Almost exhausted as I was, I found it the battle of my life to persist to the end, but it chanced that the wave upon which we had been borne was the first of a trio, the others following unusually speedily upon its heels.
They saved the day.
Like driftwood almost, I was lifted up, carried shoreward and deposited on my knees in the sand—then came the last wave washing me still farther up the strand.
I was done for—my breath, my strength had utterly given out, and I could not have raised an arm to have saved myself had the sea attempted to claim us again.
Fortune willed otherwise, and we had at least a last single chance for life.

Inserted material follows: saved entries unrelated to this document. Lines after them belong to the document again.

(** The handler of a route; [None] when reading a file does not end. *)
Definition handle_route (cfg : Setup) (w : World) (t : endpoint) (ps : params) (req : http_request) (s : Site) :
    option (outcome (http_reply * Site)) :=
  let id := param ps "id" in
  let file := Query req "file" in
  let now := Api.now (env w) in
  let ip := ClientIP req in
  match t with
  | Livez => Some (Done (HApi Api.LivenessCheck, s))
  | Readyz =>
      Some (Done (HApi (Api.ReadinessCheck (ctx_err w) (Some (Api.store (server_of s))) (blob w)
                          (Some (Api.manager (server_of s)))), s))
  | LoginRoute =>
      let body := match JsonBody req ≫= login_of_json with Ok r => Some r | Err _ => None end in
      Some (Done (HLogin (Auth.Login (secret cfg) (now_s w) body (Api.store (server_of s))), s))
  | Manage o =>
      Some (p ← Api.handle (secret cfg) (env w) (request_of o ps req) (server_of s);
            Done (HApi p.1, with_server p.2 s))
  | ArchiveList =>
      Some (Done (HMedia (Playback.GetCameraArchive (readDir w) now id (Api.store (server_of s))), s))
  | ArchiveExport =>
      p ← Playback.ExportCameraArchive unmarshal_parts (open w) (stat w) id file (Query req "startSeq") (Query req "endSeq") (indices s);
      Some (Done (HMedia p.1.1, MkSite (live s) p.2))
  | LogStream => Some (Done (HLogs, s))
  | LivePlaylist => media w s (Playback.GetHLSPlaylist now ip id (live s))
  | LiveVideo => media w s (Playback.GetHLSVideoPlaylist now (cancelled w) ip id (live s))
  | LiveSubs => media w s (Playback.GetHLSSubsPlaylist now ip id (live s))
  | LiveSegment =>
      Some (p ← Playback.GetHLSSegment now ip id (param ps "segment") (live s); Done (HSegment p.1, with_live p.2 s))
  | WhepOffer =>
      let '(r, _, lv) := Playback.PostWHEP now ip id (RawBody req) (webrtc cfg) true (peer w) (live s) in
      Some (Done (HMedia r, with_live lv s))
  | WebSocket =>
      let lv := Playback.mark now ip id (live s) in
      match Playback.find_stream id lv with
      | None => Some (Done (HMedia Playback.not_found, with_live lv s))
      | Some (n, _) => Some (Done (HUpgrade n, with_live lv s))
      end
  | VodPlaylist =>
      p ← Playback.GetArchiveHLSPlaylist unmarshal_parts (open w) id file (indices s);
      Some (Done (HMedia p.1, MkSite (live s) p.2))
  | VodSegment =>
      p ← Playback.GetArchiveHLSSegment unmarshal_parts unmarshal_init new_writer WriteH26x writer_bytes (open w) id file
            (Query req "seq") (indices s);
      Some (Done (HMedia p.1, MkSite (live s) p.2))
  | ModelFile | MetricsPage | SwaggerPage | StatsPage | Assets => Some (Done (HExternal t, s))
  end.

There is no telling how long I might have lain there, gasping for breath, gurgling out the salt water I had taken into my lungs, only that there suddenly flashed through my mind, as by a ray of light, the remembrance of the precious life that had been intrusted to my care.
That gave me a new and desperate lease of power; I seemed to once again feel the warm blood pulsating through my veins, and be endowed with physical vigor.
Still, such was my utter exhaustion I must have staggered to my feet like a man of three-score years and ten.
There lay the painted buoy and Hildegarde’s precious, water-draggled form; how pitiable it looked with the long golden hair streaming about her person; what a shiver it gave me to think how she resembled one drowned with the seaweed clinging to her hair.